**MATERIAL FOR THIS EXERCISE:**
Lemma kwp_read_dirents f i n : ∀ j k (Q : list (list Z) → kernel → Prop), dir_st f i (16 * j) k → (j + n ≤ length files + 2)%nat →
  (∀ k', dir_st f i (16 * (j + n)) k' → Q (dent F <$> seq j n) k') → kwp (read_dirents n f) Q no_switch k.
Proof.
  induction n as [|n IH]; intros j k Q HK Hj HQ; cbn [read_dirents seq fmap list_fmap].
  - kstep. apply HQ. by rewrite Nat.add_0_r.
  - kstep. eapply kwp_read_entry; [exact HK|rewrite root_dir_length; lia|]. intros k1 K1. change (16 =? 16) with true. cbv iota.
    kstep. apply (IH (S j)); [by replace (16 * S j)%nat with (16 * j + 16)%nat by lia|lia|]. intros k2 K2. kstep. apply HQ.
    by replace (j + S n)%nat with (S j + n)%nat by lia.
Qed.
Lemma read_dirents_panics f i n : (length files ≤ 198)%nat → ((length files + 2) `mod` 32 = 0)%nat → ∀ j k, dir_st f i (16 * j) k → (j ≤ length files + 2 < j + n)%nat →
  kpan hole_panic (read_dirents n f) k.
Proof.
  intros HN Hm. induction n as [|n IH]; intros j k HK Hj; [lia|]. cbn [read_dirents]. destruct (decide (j = length files + 2)%nat) as [->|Hn].
  - apply kpan_first, (read_hole_panics f i); [done|done|by rewrite root_dir_length].
  - apply kpan_bind. eapply kwp_read_entry; [exact HK|rewrite root_dir_length; lia|]. intros k1 K1. change (16 =? 16) with true. cbv iota.
    apply kpan_first, (IH (S j)); [by replace (16 * S j)%nat with (16 * j + 16)%nat by lia|lia].
Qed.
End dir.

(** C37: [mkfs] rounds the size of the root directory up by a whole block when its
    entries fill a block exactly, that is when 32 divides the number of files and 2,
    and allocates no block for it. For up to 198 such files [mkfs] gives up only if
    they do not fit; otherwise the inode of the root directory says 512 bytes more
    than the entries have and has no address for them. On a kernel with no operation
    in progress that has the root directory open for reading at its beginning, a
    program that reads entry after entry, as [ls] does, gets each entry of the
    directory; and if it goes on to the end, [readi] allocates the missing block
    outside of a transaction, and the kernel panics. *)
Theorem root_hole_panics {PAT : Patience} {DEV : DevSw} p x files : (length files ≤ 198)%nat → ((length files + 2) `mod` 32 = 0)%nat →
  match mkfs files with
  | Done _ s =>
      (∃ dR, on_disk SB0 (V_of (img s)) ROOTINO dR ∧ dsize dR = 16 * (Z.of_nat (length files) + 2) + 512 ∧ daddrs dR !!! ((length files + 2) `div` 32)%nat = 0) ∧
      ∀ tr k f i, idle p x 2 30 (img s) tr k → sb k = sb_of (img s !!! 1%nat) → reading k f i 0 → (i < length (icache k))%nat → root_ref (img s) (icache k !!! i) →
        ∀ n, if (n <=? length files + 2)%nat then ∃ k', read_dirents n f k = Ok (take n (ents files)) k'
             else ∃ k', read_dirents n f k = Panic (if freeblock s <? 1000 then "log_write outside of trans" else "balloc: out of blocks") k'
  | Exit1 | Aborted => ¬ fitting files
  end.
Proof.
  intros HN Hm. pose proof (mkfs_hole files HN Hm) as H. destruct (mkfs files) as [? s| |]; [|done|done]. destruct H as [dR HI]. split.
  { exists dR. split; [apply HI|]. split; [rewrite (hi_size _ _ _ _ HI), root_dir_length; lia|apply HI]. }
  intros tr k f i HJ Hsb HR Hi HN' n. rewrite (hi_sb _ _ _ _ HI) in Hsb.
  assert (dir_st p x (img s) tr f i (16 * 0) k) as K0.
  { exists k, (icache k). split_and!; [done|apply frest_self|apply (geom_of _ _ (hi_len _ _ _ _ HI) Hsb)|done|done|done]. }
  destruct (Nat.leb_spec n (length files + 2)).
  - destruct (kwp_returns (read_dirents n f) (λ v _, v = take n (ents files)) k) as (v & k' & d & E & _ & ->); [|by exists k'].
    eapply (kwp_read_dirents p x (img s) tr files _ dR HI f i n 0); [exact K0|lia|]. intros k' _. by apply root_dents.
  - apply kpan_run. apply (read_dirents_panics p x (img s) tr files (freeblock s) dR HI f i n HN Hm 0); [exact K0|lia].
Qed.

**WHAT NEEDS TO BE DONE:** Reproduce every line of the material exactly.

**SOLUTION FOR THIS TASK:**
Lemma kwp_read_dirents f i n : ∀ j k (Q : list (list Z) → kernel → Prop), dir_st f i (16 * j) k → (j + n ≤ length files + 2)%nat →
  (∀ k', dir_st f i (16 * (j + n)) k' → Q (dent F <$> seq j n) k') → kwp (read_dirents n f) Q no_switch k.
Proof.
  induction n as [|n IH]; intros j k Q HK Hj HQ; cbn [read_dirents seq fmap list_fmap].
  - kstep. apply HQ. by rewrite Nat.add_0_r.
  - kstep. eapply kwp_read_entry; [exact HK|rewrite root_dir_length; lia|]. intros k1 K1. change (16 =? 16) with true. cbv iota.
    kstep. apply (IH (S j)); [by replace (16 * S j)%nat with (16 * j + 16)%nat by lia|lia|]. intros k2 K2. kstep. apply HQ.
    by replace (j + S n)%nat with (S j + n)%nat by lia.
Qed.
Lemma read_dirents_panics f i n : (length files ≤ 198)%nat → ((length files + 2) `mod` 32 = 0)%nat → ∀ j k, dir_st f i (16 * j) k → (j ≤ length files + 2 < j + n)%nat →
  kpan hole_panic (read_dirents n f) k.
Proof.
  intros HN Hm. induction n as [|n IH]; intros j k HK Hj; [lia|]. cbn [read_dirents]. destruct (decide (j = length files + 2)%nat) as [->|Hn].
  - apply kpan_first, (read_hole_panics f i); [done|done|by rewrite root_dir_length].
  - apply kpan_bind. eapply kwp_read_entry; [exact HK|rewrite root_dir_length; lia|]. intros k1 K1. change (16 =? 16) with true. cbv iota.
    apply kpan_first, (IH (S j)); [by replace (16 * S j)%nat with (16 * j + 16)%nat by lia|lia].
Qed.
End dir.

(** C37: [mkfs] rounds the size of the root directory up by a whole block when its
    entries fill a block exactly, that is when 32 divides the number of files and 2,
    and allocates no block for it. For up to 198 such files [mkfs] gives up only if
    they do not fit; otherwise the inode of the root directory says 512 bytes more
    than the entries have and has no address for them. On a kernel with no operation
    in progress that has the root directory open for reading at its beginning, a
    program that reads entry after entry, as [ls] does, gets each entry of the
    directory; and if it goes on to the end, [readi] allocates the missing block
    outside of a transaction, and the kernel panics. *)
Theorem root_hole_panics {PAT : Patience} {DEV : DevSw} p x files : (length files ≤ 198)%nat → ((length files + 2) `mod` 32 = 0)%nat →
  match mkfs files with
  | Done _ s =>
      (∃ dR, on_disk SB0 (V_of (img s)) ROOTINO dR ∧ dsize dR = 16 * (Z.of_nat (length files) + 2) + 512 ∧ daddrs dR !!! ((length files + 2) `div` 32)%nat = 0) ∧
      ∀ tr k f i, idle p x 2 30 (img s) tr k → sb k = sb_of (img s !!! 1%nat) → reading k f i 0 → (i < length (icache k))%nat → root_ref (img s) (icache k !!! i) →
        ∀ n, if (n <=? length files + 2)%nat then ∃ k', read_dirents n f k = Ok (take n (ents files)) k'
             else ∃ k', read_dirents n f k = Panic (if freeblock s <? 1000 then "log_write outside of trans" else "balloc: out of blocks") k'
  | Exit1 | Aborted => ¬ fitting files
  end.
Proof.
  intros HN Hm. pose proof (mkfs_hole files HN Hm) as H. destruct (mkfs files) as [? s| |]; [|done|done]. destruct H as [dR HI]. split.
  { exists dR. split; [apply HI|]. split; [rewrite (hi_size _ _ _ _ HI), root_dir_length; lia|apply HI]. }
  intros tr k f i HJ Hsb HR Hi HN' n. rewrite (hi_sb _ _ _ _ HI) in Hsb.
  assert (dir_st p x (img s) tr f i (16 * 0) k) as K0.
  { exists k, (icache k). split_and!; [done|apply frest_self|apply (geom_of _ _ (hi_len _ _ _ _ HI) Hsb)|done|done|done]. }
  destruct (Nat.leb_spec n (length files + 2)).
  - destruct (kwp_returns (read_dirents n f) (λ v _, v = take n (ents files)) k) as (v & k' & d & E & _ & ->); [|by exists k'].
    eapply (kwp_read_dirents p x (img s) tr files _ dR HI f i n 0); [exact K0|lia|]. intros k' _. by apply root_dents.
  - apply kpan_run. apply (read_dirents_panics p x (img s) tr files (freeblock s) dR HI f i n HN Hm 0); [exact K0|lia].
Qed.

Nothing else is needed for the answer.